Animals: ApoE−/− male mice aged 8 weeks and weighing 26 ± 2 g were purchased from the Nanjing Junke biological. C57BL/6 male mice aged 8 weeks and weighing 23 ± 2 g were purchased from the Nanjing Junke biological. The mice were housed in specific pathogen-free animal rooms of Shanxi Key Laboratory of Cardiovascular Disease Diagnosis, Treatment and Clinical Pharmacology, Shanxi Medical University, with 3 mice in each cage, and the ear tag number was registered. The mice were fed with high fet diet, unlimited water and food, and the bedding was changed every 5 days. All animal experiments strictly follow the management regulations of animal experiments of the Second Hospital of Shanxi Medical University, and are approved by the ethical review Committee of animal Experiments of the Second Hospital of Shanxi Medical University (Ethics record No. DW2023049).

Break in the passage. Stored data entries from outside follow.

(** A positive magnitude [t], counted in multiples of 2^-1074, rounded to
    53 significant bits.  Below 2^53 (the subnormals and the first
    binade of the normal doubles) the doubles are the integers; from
    2^(52+s) up to 2^(53+s) they are the multiples of 2^s. *)
Definition round_quanta (t : Q) : Z :=
  let shift := Z.max 0 (Z.log2 (Qfloor t) - 52) in
  (nearest_even (t / inject_Z (2 ^ shift)) * 2 ^ shift)%Z.

(** The double nearest to a rational: the result of every arithmetic
    operation on finite doubles, and of reading a decimal literal.  A
    magnitude that rounds to 2^1024 or more overflows. *)
Definition round64 (q : Q) : number :=
  match Qnum q with
  | Z0 => Finite 0
  | Zpos _ =>
      let k := round_quanta (q * inject_Z quanta) in
      if (2 ^ 2098 <=? k)%Z then Infinity
      else Finite (Qred (inject_Z k / inject_Z quanta))
  | Zneg _ =>
      let k := round_quanta (- q * inject_Z quanta) in
      if (2 ^ 2098 <=? k)%Z then NegInfinity
      else Finite (Qred (- inject_Z k / inject_Z quanta))
  end.

Arguments round64 : simpl never.

Definition neg (a : number) : number :=
  match a with
  | NaN => NaN
  | NegInfinity => Infinity
  | Finite q => Finite (- q)
  | Infinity => NegInfinity
  end.

Definition add (a b : number) : number :=
  match a, b with
  | NaN, _ | _, NaN => NaN
  | Infinity, NegInfinity | NegInfinity, Infinity => NaN
  | Infinity, _ | _, Infinity => Infinity
  | NegInfinity, _ | _, NegInfinity => NegInfinity
  | Finite p, Finite q => round64 (p + q)
  end.

Definition sub (a b : number) : number := add a (neg b).

(** The sign of a rational: [Lt], [Eq] or [Gt] against zero. *)
Definition sign (q : Q) : comparison := (q ?= 0)%Q.

Definition mul (a b : number) : number :=
  match a, b with
  | NaN, _ | _, NaN => NaN
  | Finite p, Finite q => round64 (p * q)
  | Finite p, Infinity | Infinity, Finite p =>
      match sign p with Lt => NegInfinity | Eq => NaN | Gt => Infinity end
  | Finite p, NegInfinity | NegInfinity, Finite p =>
      match sign p with Lt => Infinity | Eq => NaN | Gt => NegInfinity end
  | Infinity, Infinity | NegInfinity, NegInfinity => Infinity
  | Infinity, NegInfinity | NegInfinity, Infinity => NegInfinity
  end.

(** [a / b] for a finite divisor other than zero, the only one the
    program divides by. *)
Definition div (a : number) (b : Q) : number :=
  match a with
  | NaN => NaN
  | Finite p => round64 (p / b)
  | Infinity =>
      match sign b with Lt => NegInfinity | _ => Infinity end
  | NegInfinity =>
      match sign b with Lt => Infinity | _ => NegInfinity end
  end.

Definition Math_min (a b : number) : number :=
  match a, b with
  | NaN, _ | _, NaN => NaN
  | NegInfinity, _ | _, NegInfinity => NegInfinity
  | Infinity, c | c, Infinity => c
  | Finite p, Finite q => if Qle_bool p q then Finite p else Finite q
  end.

Definition Math_max (a b : number) : number :=
  match a, b with
  | NaN, _ | _, NaN => NaN
  | Infinity, _ | _, Infinity => Infinity
  | NegInfinity, c | c, NegInfinity => c
  | Finite p, Finite q => if Qle_bool p q then Finite q else Finite p
  end.

(** [a <= b] on numbers; [NaN] compares with nothing. *)
Definition le (a b : number) : Prop :=
  match a, b with
  | NaN, _ | _, NaN => False
  | NegInfinity, _ => True
  | _, Infinity => True
  | Finite p, Finite q => (p <= q)%Q
  | _, _ => False
  end.

(** [Math.round]: the nearest integer, a tie going up.  It is exact: the
    nearest integer to a double is a double. *)
Definition Math_round (q : Q) : Z := Qfloor (q + (1 # 2)).

(** [Math.round] on every number: [NaN] and the infinities are returned
    as they are. *)
Definition Math_round_number (a : number) : number :=
  match a with
  | Finite q => Finite (inject_Z (Math_round q))
  | other => other
  end.

(** ** Objects used as string-keyed maps

    [const c: Record<string, V> = {}] is an ordinary object whose
    prototype is [Object.prototype].  Its own keys are enumerated array
    indices first, in ascending numeric order, then the other strings in
    the order of their creation; assigning to an existing key keeps the
    key's place.  [own] keeps the properties in that order. *)

Definition digit (c : ascii) : option N :=
  let n := code c in
  if ((48 <=? n) && (n <=? 57))%N then Some (n - 48)%N else None.

Fixpoint digits_value (s : string) (acc : N) : option N :=
  match s with
  | EmptyString => Some acc
  | String c s' =>
      match digit c with
      | Some d => digits_value s' (acc * 10 + d)%N
      | None => None
      end
  end.

(** The array index a property key denotes: a canonical decimal numeral
    (no leading zero) below 2^32 - 1. *)
Definition array_index (k : string) : option N :=
  match k with
  | EmptyString => None
  | String c k' =>
      if (c =? "0")%char then
        match k' with EmptyString => Some 0%N | _ => None end
      else
        match digits_value k 0 with
        | Some v => if (v <? 4294967295)%N then Some v else None
        | None => None
        end
  end.

Section Properties.
Variable V : Type.

Fixpoint lookup (k : string) (l : list (string * V)) : option V :=
  match l with
  | [] => None
  | (k', v) :: l' => if (k =? k')%string then Some v else lookup k l'
  end.

Fixpoint replace (k : string) (v : V) (l : list (string * V))
  : list (string * V) :=
  match l with
  | [] => []
  | (k', v') :: l' =>
      if (k =? k')%string then (k', v) :: l' else (k', v') :: replace k v l'
  end.

(** The place of a new array-index key: after the smaller indices. *)
Fixpoint insert_index (i : N) (e : string * V) (l : list (string * V))
  : list (string * V) :=
  match l with
  | [] => [e]
  | e' :: l' =>
      match array_index (fst e') with
      | Some j => if (j <? i)%N then e' :: insert_index i e l' else e :: l
      | None => e :: l
      end
  end.

Definition define (k : string) (v : V) (l : list (string * V))
  : list (string * V) :=
  match lookup k l with
  | Some _ => replace k v l
  | None =>
      match array_index k with
      | Some i => insert_index i (k, v) l
      | None => l ++ [(k, v)]
      end
  end.

(** An object created by [{}]: [prototype] is [None] while the
    prototype is [Object.prototype], and [Some p] once an assignment to
    [__proto__] has replaced it by the object [p]. *)
Record object : Type := {
  prototype : option V;
  own : list (string * V)
}.

Definition empty : object := {| prototype := None; own := [] |}.

(** [o[k] = v] for an object value [v].  The key [__proto__] reaches the
    setter that [Object.prototype] defines, which replaces the
    prototype; every other key creates or overwrites an own property. *)
Definition assign (o : object) (k : string) (v : V) : object :=
  if (k =? "__proto__")%string
  then {| prototype := Some v; own := own o |}
  else {| prototype := prototype o; own := define k v (own o) |}.

(** [Object.entries(o)]. *)
Definition Object_entries (o : object) : list (string * V) := own o.
End Properties.

(** The function-valued properties of [Object.prototype]. *)
Definition Object_prototype_methods : list string :=
  [ "constructor"; "hasOwnProperty"; "isPrototypeOf"; "propertyIsEnumerable";
    "toLocaleString"; "toString"; "valueOf"; "__defineGetter__";
    "__defineSetter__"; "__lookupGetter__"; "__lookupSetter__" ]%string.

Definition is_method (k : string) : bool :=
  existsb (String.eqb k) Object_prototype_methods.

End JS.

(* ===================================================================== *)
(** * The domain model (types.ts) *)
(* ===================================================================== *)

Inductive RoomType : Type :=
  living | bedroom | kitchen | bathroom | utility | buffer | circulation.

Inductive Side : Type := north | south | east | west.

Inductive Level : Type := low | medium | high.

Inductive Strength : Type := weak | moderate | strong.

Inductive Priority : Type := cooling | daylight | ventilation.

Module WindowPlacement.
Record t : Type := {
  side : Side;
  position : Q;
  width : Q;
  shading : bool
}.
End WindowPlacement.

Module Room.
Record t : Type := {
  id : string;
  name : string;
  type : RoomType;
  x : Q;
  y : Q;
  width : Q;
  height : Q;
  windows : list WindowPlacement.t;
  reasoning : string
}.
End Room.

Module ClimateData.
Record t : Type := {
  location : string;
  climateZone : string;
  averageTemp : Q * Q;
  solarPotential : string;
  prevailingWinds : string;
  climate_challenges : list string;
  design_strategies : list string;
  orientation_guidance : string;
  window_guidance : string;
  zoning_guidance : string
}.
End ClimateData.

Module RejectedAlternative.
Record t : Type := {
  option : string;
  reason_for_rejection : string
}.
End RejectedAlternative.

Module HeatRiskZone.
Record t : Type := { room : string; level : Level }.
End HeatRiskZone.

Module AirflowPath.
Record t : Type := { from : string; to : string; strength : Strength }.

Definition strength_text (s : Strength) : string :=
  match s with
  | weak => "weak"
  | moderate => "moderate"
  | strong => "strong"
  end.

(** Reading a property of an airflow entry by name: the interface
    declares [from], [to] and [strength], and the response schemas of
    the service list the same three; any other name reads [undefined]. *)
Definition get (flow : t) (k : string) : option string :=
  if (k =? "from")%string then Some (from flow)
  else if (k =? "to")%string then Some (to flow)
  else if (k =? "strength")%string then Some (strength_text (strength flow))
  else None.
End AirflowPath.

Module DaylightZone.
Record t : Type := { room : string; quality : Level }.
End DaylightZone.

Module ClimateDiagnostics.
Record t : Type := {
  heat_risk : list HeatRiskZone.t;
  airflow : list AirflowPath.t;
  daylight : list DaylightZone.t
}.
End ClimateDiagnostics.

Module OptimizationEvaluation.
Record t : Type := {
  iterate : bool;
  recommended_adjustments : list string;
  expected_benefit : string
}.
End OptimizationEvaluation.

Module PerformanceMetrics.
Record t : Type := {
  naturalLightScore : Q;
  ventilationEfficiency : Q;
  thermalMassUtilization : Q;
  solarControlRating : Q
}.
End PerformanceMetrics.

Module FloorPlan.
Record t : Type := {
  designTitle : string;
  orientation : Q;
  rooms : list Room.t;
  totalArea : Q;
  performanceMetrics : PerformanceMetrics.t;
  architectReasoning : string;
  rejected_alternatives : list RejectedAlternative.t;
  diagnostics : ClimateDiagnostics.t
}.
End FloorPlan.

Module ExpectedImprovements.
Record t : Type := {
  heat : string;
  airflow : string;
  heat_improvement_pct : Q;
  airflow_improvement_pct : Q
}.
End ExpectedImprovements.

Module RefinementResult.
Record t : Type := {
  revised_floor_plan : FloorPlan.t;
  changes_made : list string;
  expected_improvements : ExpectedImprovements.t
}.
End RefinementResult.

Module DesignState.
Record t : Type := {
  isGenerating : bool;
  isRefining : bool;
  isEvaluating : bool;
  isDiagnosing : bool;
  climate : option ClimateData.t;
  floorPlan : option FloorPlan.t;
  previousFloorPlan : option FloorPlan.t;
  refinement : option RefinementResult.t;
  optimizationVerdict : option OptimizationEvaluation.t;
  error : option string;
  history : list string
}.
End DesignState.

(* ===================================================================== *)
(** * components/FloorPlanViewer.tsx *)
(* ===================================================================== *)

Module FloorPlanViewer.
Import JS.

Definition SCALE : number := Finite 35.
Definition PADDING : number := Finite 60.

(** ** [dimensions] *)

Record Bounds : Type := {
  minX : number;
  minY : number;
  maxX : number;
  maxY : number
}.

(** The body of [plan.rooms.forEach(r => ...)]. *)
Definition extend (b : Bounds) (r : Room.t) : Bounds :=
  {| minX := Math_min (minX b) (Finite (Room.x r));
     minY := Math_min (minY b) (Finite (Room.y r));
     maxX := Math_max (maxX b) (add (Finite (Room.x r)) (Finite (Room.width r)));
     maxY := Math_max (maxY b) (add (Finite (Room.y r)) (Finite (Room.height r))) |}.

Definition bounds (plan : FloorPlan.t) : Bounds :=
  fold_left extend (FloorPlan.rooms plan)
    {| minX := Infinity; minY := Infinity;
       maxX := NegInfinity; maxY := NegInfinity |}.

Record Dimensions : Type := {
  width : number;
  height : number;
  offsetX : number;
  offsetY : number
}.

Definition dimensions (plan : FloorPlan.t) : Dimensions :=
  let b := bounds plan in
  {| width := add (mul (sub (maxX b) (minX b)) SCALE) (mul PADDING (Finite 2));
     height := add (mul (sub (maxY b) (minY b)) SCALE) (mul PADDING (Finite 2));
     offsetX := minX b;
     offsetY := minY b |}.

(** ** [roomCentroids] *)

Module Centroid.
Record t : Type := { x : number; y : number }.
End Centroid.

(** [a / 2]. *)
Definition half (a : number) : number := div a 2.

Definition centroid (plan : FloorPlan.t) (r : Room.t) : Centroid.t :=
  let d := dimensions plan in
  {| Centroid.x :=
       add (add (mul (sub (Finite (Room.x r)) (offsetX d)) SCALE) PADDING)
           (half (mul (Finite (Room.width r)) SCALE));
     Centroid.y :=
       add (add (mul (sub (Finite (Room.y r)) (offsetY d)) SCALE) PADDING)
           (half (mul (Finite (Room.height r)) SCALE)) |}.

Definition roomCentroids (plan : FloorPlan.t) : object Centroid.t :=
  fold_left
    (fun c r => assign c (toLowerCase (Room.name r)) (centroid plan r))
    (FloorPlan.rooms plan) (empty Centroid.t).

Model establishment and administration: After 6 weeks of high fat feeding, ApoE−/−and C57BL/6 mice were anaesthetized by a mixture of nembutal (60 mg/kg) through intraperitoneal injection. The anterior cervical triangles were accessed by a sagittal anterior neck incision and the right common carotid artery was dissected from circumferential connective tissues. A 150 μm copper wire was placed parallel to one side of the common carotid artery. It was ligated to the internal carotid artery with 6–0 Prolene wire at 1 mm and 4 mm from the common carotid artery bifurcation. The copper wire was then withdrawn, resulting in tandem arterial narrowings. Four weeks post-TS (tandem stenosis), animals were euthanized and arterial segments were collected for analysis. The following exclusion criteria were pre-established: mice that did not survive the TS surgery. No mice were excluded from analyses.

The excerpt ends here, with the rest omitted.